- **Recorded data**:
—————
Lemma waiting_set_side d l q e : waiting e (set_side d l q) = if decide (e = d) then l else waiting e q.
Proof. by destruct d, e. Qed.

Lemma remove_event_run k h q d : queues k !! h = Some q -> tasks_ok q -> waiting d q <> [] ->
  wp (xTaskRemoveFromEventList h d) k (fun urgent k' => exists q' task,
    woken k k' h q q' d 1 /\ head (waiting d q) = Some task /\ (urgent, kern k') = make_ready task.2 (kern k)).
Proof.
  intros Hq Hok Hne. unfold xTaskRemoveFromEventList. apply wp_bind. eapply wp_use; [by apply rdq_run|].
  pose proof (Hok d) as Hd. destruct (waiting d q) as [|[v task] l] eqn:E; [done|]. apply Forall_cons in Hd as [Ht _]. cbn in Ht.
  apply wp_bind, wp_assert; [by destruct (Z.eqb_spec task 0)|]. apply wp_bind. eapply wp_use; [by apply wrq_run|].
  unfold call. wps. cbn [set_queues kern]. destruct (make_ready task (kern k)) as [u a] eqn:Em. wps.
  exists (set_side d l q), (v, task). split; [|by cbn; rewrite Em]. constructor; cbn; try done.
  - apply lookup_insert_eq.
  - by destruct d.
  - by destruct d.
  - intros e. rewrite waiting_set_side, E. done.
  - intros g N. by rewrite lookup_insert_ne.
Qed.

Lemma wake_run k h q d : queues k !! h = Some q -> tasks_ok q ->
  wp (wake h d) k (fun _ k' => exists q', woken k k' h q q' d 1).
Proof.
  intros Hq Hok. unfold wake. apply wp_bind. eapply wp_use; [by apply rdq_run|].
  destruct (waiting d q) as [|e l] eqn:E; cbn [listLIST_IS_EMPTY negb].
  - wps. exists q. pose proof (woken_refl k h q d Hq) as [A1 A2 A3 A4 A5 A6 A7]. constructor; try done.
    intros e'. rewrite A4. case_decide; [by rewrite E|done].
  - apply wp_bind. eapply wp_mono; [apply (remove_event_run k h q d Hq Hok); by rewrite E|].
    intros u k1 (q1 & task & W & _). destruct u; [|by wps; eauto]. unfold tell. wps. exists q1. by destruct W.
Qed.

(** ** Single operations *)

(** Queue [h] of [L] items of [sz] bytes at [hd] holds [items]; [lk] are its locks. *)
Definition holds (k : K) (h hd L sz : Z) (lk : Z * Z) (items : list (list Z)) : Prop :=
  exists q r, ring k h q r items /\ tasks_ok q /\ pcHead q = hd /\ uxLength q = L /\ uxItemSize q = sz /\
    (cRxLock q, cTxLock q) = lk.
(** Memory changes only between [a] and [a + n]. *)
Definition writes (k k' : K) (a n : Z) : Prop := forall y, y < a \/ a + n <= y -> kmem k' !! y = kmem k !! y.

Lemma writes_refl k a n : writes k k a n.
Proof. by intros y. Qed.
Lemma writes_none k k' a n : kmem k' = kmem k -> writes k k' a n.
Proof. intros E y _. by rewrite E. Qed.
Lemma writes_trans k k1 k2 a n : writes k k1 a n -> writes k1 k2 a n -> writes k k2 a n.
Proof. intros W1 W2 y Hy. by rewrite W2, W1. Qed.

Lemma woken_holds k k' h q q' d n r items : woken k k' h q q' d n -> ring k h q r items -> tasks_ok q ->
  holds k' h (pcHead q) (uxLength q) (uxItemSize q) (cRxLock q, cTxLock q) items.
Proof.
  intros W R Ht. exists q', r. split; [eapply ring_frame; [exact R|by destruct W..|]|].
  - intros y _. by rewrite (w_memory _ _ _ _ _ _ _ W).
  - split; [by eapply woken_ok|]. destruct W as [_ (E1 & _ & _ & _ & E5 & E6 & _) [-> ->] _ _ _ _]. done.
Qed.

Lemma only_ring_tasks k k' h q q' : only_ring k k' h q q' -> tasks_ok q -> tasks_ok q'.
Proof. intros O Ht d. rewrite (o_waiting _ _ _ _ _ O). apply Ht. Qed.

Section Single.
Context (others isr : K -> K) (rounds : nat).

Lemma send_loop_room fuel h pv ticks pos entry k hd L sz lk items x :
  holds k h hd L sz lk items -> has_room pos L items = true -> position_ok pos L ->
  load_bytes (kmem k) pv (Z.to_nat sz) = Some x ->
  wp (send_loop others isr (S fuel) h pv ticks pos entry) k (fun y k' => y = pdPASS /\
    holds k' h hd L sz lk (put_item pos x items) /\ writes k k' hd (L * sz)).
Proof.
  intros (q & r & R & Ht & <- & <- & <- & <-) Hroom Hpos Hx. cbn [send_loop].
  apply wp_bind. eapply wp_use; [apply rdq_run, R|]. rewrite (r_count _ _ _ _ _ R). fold (has_room pos (uxLength q) items).
  rewrite Hroom. apply wp_bind. eapply wp_mono; [by apply (copy_to_run k h q r items pv x pos)|].
  intros y k1 (-> & q1 & r1 & R1 & O1). pose proof (only_ring_tasks _ _ _ _ _ O1 Ht) as Ht1.
  pose proof (r_here _ _ _ _ _ R1) as Hq1. apply wp_bind. eapply wp_use; [by apply rdq_run|].
  apply wp_bind. destruct O1 as [O1 O2 O3 O4 [O5 O5'] (O6 & O7 & O8) O9].
  assert (Hb : writes k k1 (pcHead q) (uxLength q * uxItemSize q)) by (intros y Hy; apply O9; unfold beside; lia).
  destruct (listLIST_IS_EMPTY _); cbn [negb].
  - wps. split; [done|]. split; [|done]. exists q1, r1. rewrite <- O5, <- O5', <- O6, <- O7, <- O8. split; [done|]. by split.
  - eapply wp_mono; [by apply (wake_run k1 h q1 ToReceive)|]. intros _ k2 (q2 & W). wps. split; [done|].
    split; [|eapply writes_trans; [exact Hb|]; apply writes_none; by destruct W].
    rewrite <- O5, <- O5', <- O6, <- O7, <- O8. by eapply woken_holds.
Qed.

Lemma send_checks h pv pos ticks k hd L sz lk items Q :
  holds k h hd L sz lk items -> h <> 0 -> pv <> 0 -> position_ok pos L ->
  (scheduler_suspended (kern k) = true -> ticks = 0) ->
  wp (send_loop others isr (S rounds) h pv ticks pos None) k Q ->
  wp (xQueueGenericSend others isr rounds h pv ticks pos) k Q.
Proof.
  intros (q & r & R & _ & _ & <- & _) Hh Hpv Hpos Hsus HQ. unfold xQueueGenericSend.
  apply wp_bind, wp_assert; [by destruct (Z.eqb_spec h 0)|]. apply wp_bind. eapply wp_use; [apply rdq_run, R|].
  apply wp_bind, wp_assert; [by destruct (Z.eqb_spec pv 0)|]. apply wp_bind, wp_assert.
  { destruct Hpos as [->|[->|[-> ->]]]; done. }
  apply wp_bind. unfold cannot_wait, ask. wps. apply wp_assert; [|done].
  destruct (scheduler_suspended (kern k)); [by rewrite Hsus|done].
Qed.

Lemma xQueueGenericSend_now h pv pos k hd L sz lk items x :
  holds k h hd L sz lk items -> h <> 0 -> pv <> 0 -> position_ok pos L ->
  load_bytes (kmem k) pv (Z.to_nat sz) = Some x ->
  wp (xQueueGenericSend others isr rounds h pv 0 pos) k (fun y k' =>
    let room := has_room pos L items in
    y = (if room then pdPASS else errQUEUE_FULL) /\
    holds k' h hd L sz lk (if room then put_item pos x items else items) /\ writes k k' hd (L * sz)).
Proof.
  intros Hk Hh Hpv Hpos Hx. eapply send_checks; try done. cbv zeta.
  destruct (has_room pos L items) eqn:Hroom; [by apply send_loop_room|].
  cbn [send_loop]. pose proof Hk as (q & r & R & Ht & _ & <- & _). apply wp_bind. eapply wp_use; [apply rdq_run, R|].
  rewrite (r_count _ _ _ _ _ R). fold (has_room pos (uxLength q) items). rewrite Hroom. cbn [Z.eqb]. wps.
  by repeat split.
Qed.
—————
- **What you will do**: Within the listing above, locate the line containing "intros Hq Hok Hne." and the line containing "Proof. intros W1". Reproduce those two lines and all lines between them exactly, with nothing added.

- **Expected output**:
  intros Hq Hok Hne. unfold xTaskRemoveFromEventList. apply wp_bind. eapply wp_use; [by apply rdq_run|].
  pose proof (Hok d) as Hd. destruct (waiting d q) as [|[v task] l] eqn:E; [done|]. apply Forall_cons in Hd as [Ht _]. cbn in Ht.
  apply wp_bind, wp_assert; [by destruct (Z.eqb_spec task 0)|]. apply wp_bind. eapply wp_use; [by apply wrq_run|].
  unfold call. wps. cbn [set_queues kern]. destruct (make_ready task (kern k)) as [u a] eqn:Em. wps.
  exists (set_side d l q), (v, task). split; [|by cbn; rewrite Em]. constructor; cbn; try done.
  - apply lookup_insert_eq.
  - by destruct d.
  - by destruct d.
  - intros e. rewrite waiting_set_side, E. done.
  - intros g N. by rewrite lookup_insert_ne.
Qed.

Lemma wake_run k h q d : queues k !! h = Some q -> tasks_ok q ->
  wp (wake h d) k (fun _ k' => exists q', woken k k' h q q' d 1).
Proof.
  intros Hq Hok. unfold wake. apply wp_bind. eapply wp_use; [by apply rdq_run|].
  destruct (waiting d q) as [|e l] eqn:E; cbn [listLIST_IS_EMPTY negb].
  - wps. exists q. pose proof (woken_refl k h q d Hq) as [A1 A2 A3 A4 A5 A6 A7]. constructor; try done.
    intros e'. rewrite A4. case_decide; [by rewrite E|done].
  - apply wp_bind. eapply wp_mono; [apply (remove_event_run k h q d Hq Hok); by rewrite E|].
    intros u k1 (q1 & task & W & _). destruct u; [|by wps; eauto]. unfold tell. wps. exists q1. by destruct W.
Qed.

(** ** Single operations *)

(** Queue [h] of [L] items of [sz] bytes at [hd] holds [items]; [lk] are its locks. *)
Definition holds (k : K) (h hd L sz : Z) (lk : Z * Z) (items : list (list Z)) : Prop :=
  exists q r, ring k h q r items /\ tasks_ok q /\ pcHead q = hd /\ uxLength q = L /\ uxItemSize q = sz /\
    (cRxLock q, cTxLock q) = lk.
(** Memory changes only between [a] and [a + n]. *)
Definition writes (k k' : K) (a n : Z) : Prop := forall y, y < a \/ a + n <= y -> kmem k' !! y = kmem k !! y.

Lemma writes_refl k a n : writes k k a n.
Proof. by intros y. Qed.
Lemma writes_none k k' a n : kmem k' = kmem k -> writes k k' a n.
Proof. intros E y _. by rewrite E. Qed.
Lemma writes_trans k k1 k2 a n : writes k k1 a n -> writes k1 k2 a n -> writes k k2 a n.
Proof. intros W1 W2 y Hy. by rewrite W2, W1. Qed.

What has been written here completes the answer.